Hong Gil Nam is a South Korean biologist teaching in the Department of New Biology of Daegu Gyeongbuk Institute of Science and Technology and leading research as director of the Center for Plant Aging Research. His research interests include comparative aging in diverse kingdoms, including plant and animals, to reveal aging mechanisms among species, cross-kingdom interaction between plants and animals, and biochemistry at nano and micro levels.
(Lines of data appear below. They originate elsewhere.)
(** C3 (amended): on the login path the guard returns
    [RedirectAwayFromLogin "/dashboard"] when a session is present and
    [Allow] when none is; the redirect is not confined to the login path:
    the guard returns it exactly on the paths outside "/dashboard" when a
    user is signed in, or when a session object is present and the path
    begins with "/login". *)
Theorem guard_login (req : NextAuthRequest) :
  (guard req = RedirectAwayFromLogin "/dashboard" <->
   String.prefix "/dashboard" (pathname (nextUrl req)) = false /\
   (auth_user_truthy (auth req) = true \/
    auth_truthy (auth req) = true /\
    String.prefix "/login" (pathname (nextUrl req)) = true)) /\
  (pathname (nextUrl req) = "/login" ->
   (auth_truthy (auth req) = true ->
    guard req = RedirectAwayFromLogin "/dashboard") /\
   (auth req = None -> guard req = Allow)).
Proof.
  split.
  - destruct (String.prefix "/dashboard" (pathname (nextUrl req))) eqn:Hd.
    + rewrite (guard_inside req Hd).
      destruct (auth_truthy (auth req)); split;
        try discriminate; intros [? _]; discriminate.
    + rewrite (guard_outside req Hd).
      destruct (auth_user_truthy (auth req)); [split; auto|].
      destruct (auth_truthy (auth req)),
        (String.prefix "/login" (pathname (nextUrl req))); simpl;
        split; auto; try discriminate;
        intros [_ [?|[? ?]]]; discriminate.
  - intros Hl.
    assert (Hd : String.prefix "/dashboard" (pathname (nextUrl req)) = false)
      by (rewrite Hl; reflexivity).
    rewrite (guard_outside req Hd), Hl. split.
    + intros ->. destruct (auth_user_truthy (auth req)); reflexivity.
    + intros ->. reflexivity.
Qed.

(** ** Exceptions *)

(** What the optional chaining in [authorized] guards against. *)
Example member_user_null_throws : member_user None = Throw TypeError.
Proof. reflexivity. Qed.

Lemma optional_member_user_normal (a : option Session) :
  optional_member_user a =
  Normal (match a with Some s => user s | None => None end).
Proof. destruct a; reflexivity. Qed.

Lemma authorized_eval_normal (a : option Session) (url : URL) :
  authorized_eval a url = Normal (authorized a url).
Proof.
  unfold authorized_eval, authorized, auth_user_truthy.
  rewrite optional_member_user_normal. cbn [bind].
  destruct a as [s|]; [destruct (user s)|];
    destruct (String.prefix "/dashboard" (pathname url)); reflexivity.
Qed.

Lemma middleware_eval_normal (req : NextAuthRequest) :
  middleware_eval req = Normal (middleware req).
Proof.
  unfold middleware_eval, middleware.
  destruct (String.prefix "/dashboard" (pathname (nextUrl req))
            && negb (auth_truthy (auth req)));
    [reflexivity|].
  destruct (String.prefix "/login" (pathname (nextUrl req))
            && auth_truthy (auth req)); reflexivity.
Qed.

(** C5: the guard has no error outcome.  Evaluated with exceptions, the
    exported middleware completes normally on every request, a [null]
    session included, and its answer is one of the three decisions;
    [decide] yields one of the three for every boolean and every path; a
    request without a session is decided as [sessionPresent = false]. *)
Theorem guard_never_throws
    (req : NextAuthRequest) (sessionPresent : bool) (path : string) :
  exported_middleware_eval req =
    Normal (response_of (nextUrl req) (guard req)) /\
  (guard req = Allow \/
   guard req = DenyRedirectToLogin "/login" \/
   guard req = RedirectAwayFromLogin "/dashboard") /\
  (decide sessionPresent path = Allow \/
   decide sessionPresent path = DenyRedirectToLogin "/login" \/
   decide sessionPresent path = RedirectAwayFromLogin "/dashboard") /\
  exported_middleware_eval {| auth := None; nextUrl := nextUrl req |} =
    Normal (response_of (nextUrl req)
              (decide false (pathname (nextUrl req)))).
Proof.
  assert (Heval : forall r : NextAuthRequest,
             exported_middleware_eval r = Normal (exported_middleware r)).
  { intros r. unfold exported_middleware_eval, exported_middleware.
    rewrite authorized_eval_normal. cbn [bind].
    destruct (authorized (auth r) (nextUrl r));
      [apply middleware_eval_normal | reflexivity]. }
  split; [|split; [|split]].
  - rewrite Heval, exported_middleware_guard. reflexivity.
  - destruct (String.prefix "/dashboard" (pathname (nextUrl req))) eqn:Hd.
    + rewrite (guard_inside req Hd).
      destruct (auth_truthy (auth req)); auto.
    + rewrite (guard_outside req Hd).
      destruct (auth_user_truthy (auth req)); auto.
      destruct (auth_truthy (auth req)
                && String.prefix "/login" (pathname (nextUrl req))); auto.
  - unfold decide.
    destruct (String.prefix "/dashboard" path), (String.prefix "/login" path),
      sessionPresent; simpl; auto.
  - rewrite Heval. unfold exported_middleware, authorized. simpl.
    destruct (String.prefix "/dashboard" (pathname (nextUrl req)));
      f_equal;
      apply (middleware_decide {| auth := None; nextUrl := nextUrl req |}).
Qed.

(** ** Closing the dialog and the sections *)

(** C10 as the spec words it fails: a section expanded while the menu is
    open is collapsed by [closeMenu], and still collapsed when the menu is
    opened again. *)
Lemma closeMenu_collapses_expanded_section :
  isOpen (toggleSection "Product" (openMenu Header_mount)) = true /\
  sections (toggleSection "Product" (openMenu Header_mount)) !! "Product" =
    Some true /\
  sections (closeMenu (toggleSection "Product" (openMenu Header_mount)))
    !! "Product" = Some false /\
  sections (openMenu (closeMenu
              (toggleSection "Product" (openMenu Header_mount))))
    !! "Product" = Some false.
Proof.
  repeat split; vm_compute; reflexivity.
Qed.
He is the founder and former director of the Biological Research Information Center, a member of the Korean Academy of Science and Technology, and has served on the editorial board in Molecular Plant  since 2013.

Education
Nam did his undergraduate studies in chemistry at Seoul National University and received his Ph.D. degree in the same field from the University of North Carolina, Chapel Hill, United States, in 1985.

Career
From 1986 to 1988, he worked as a research fellow in the Department of Genetics of Harvard Medical School. He then returned to Korea to start work as an assistant professor in the Department of Chemistry, POSTECH. He later became an assistant professor, full professor, and chair of POSTECH's Department of Life Sciences before being the head of the School of Interdisciplinary Biosciences and Bioengineering (I-BIO)  and Hong Deok Distinguished Professor. Outside of his work at POSTECH, he founded and directed the Biological Research Information Center (BRIC) () from 1996 to 2005.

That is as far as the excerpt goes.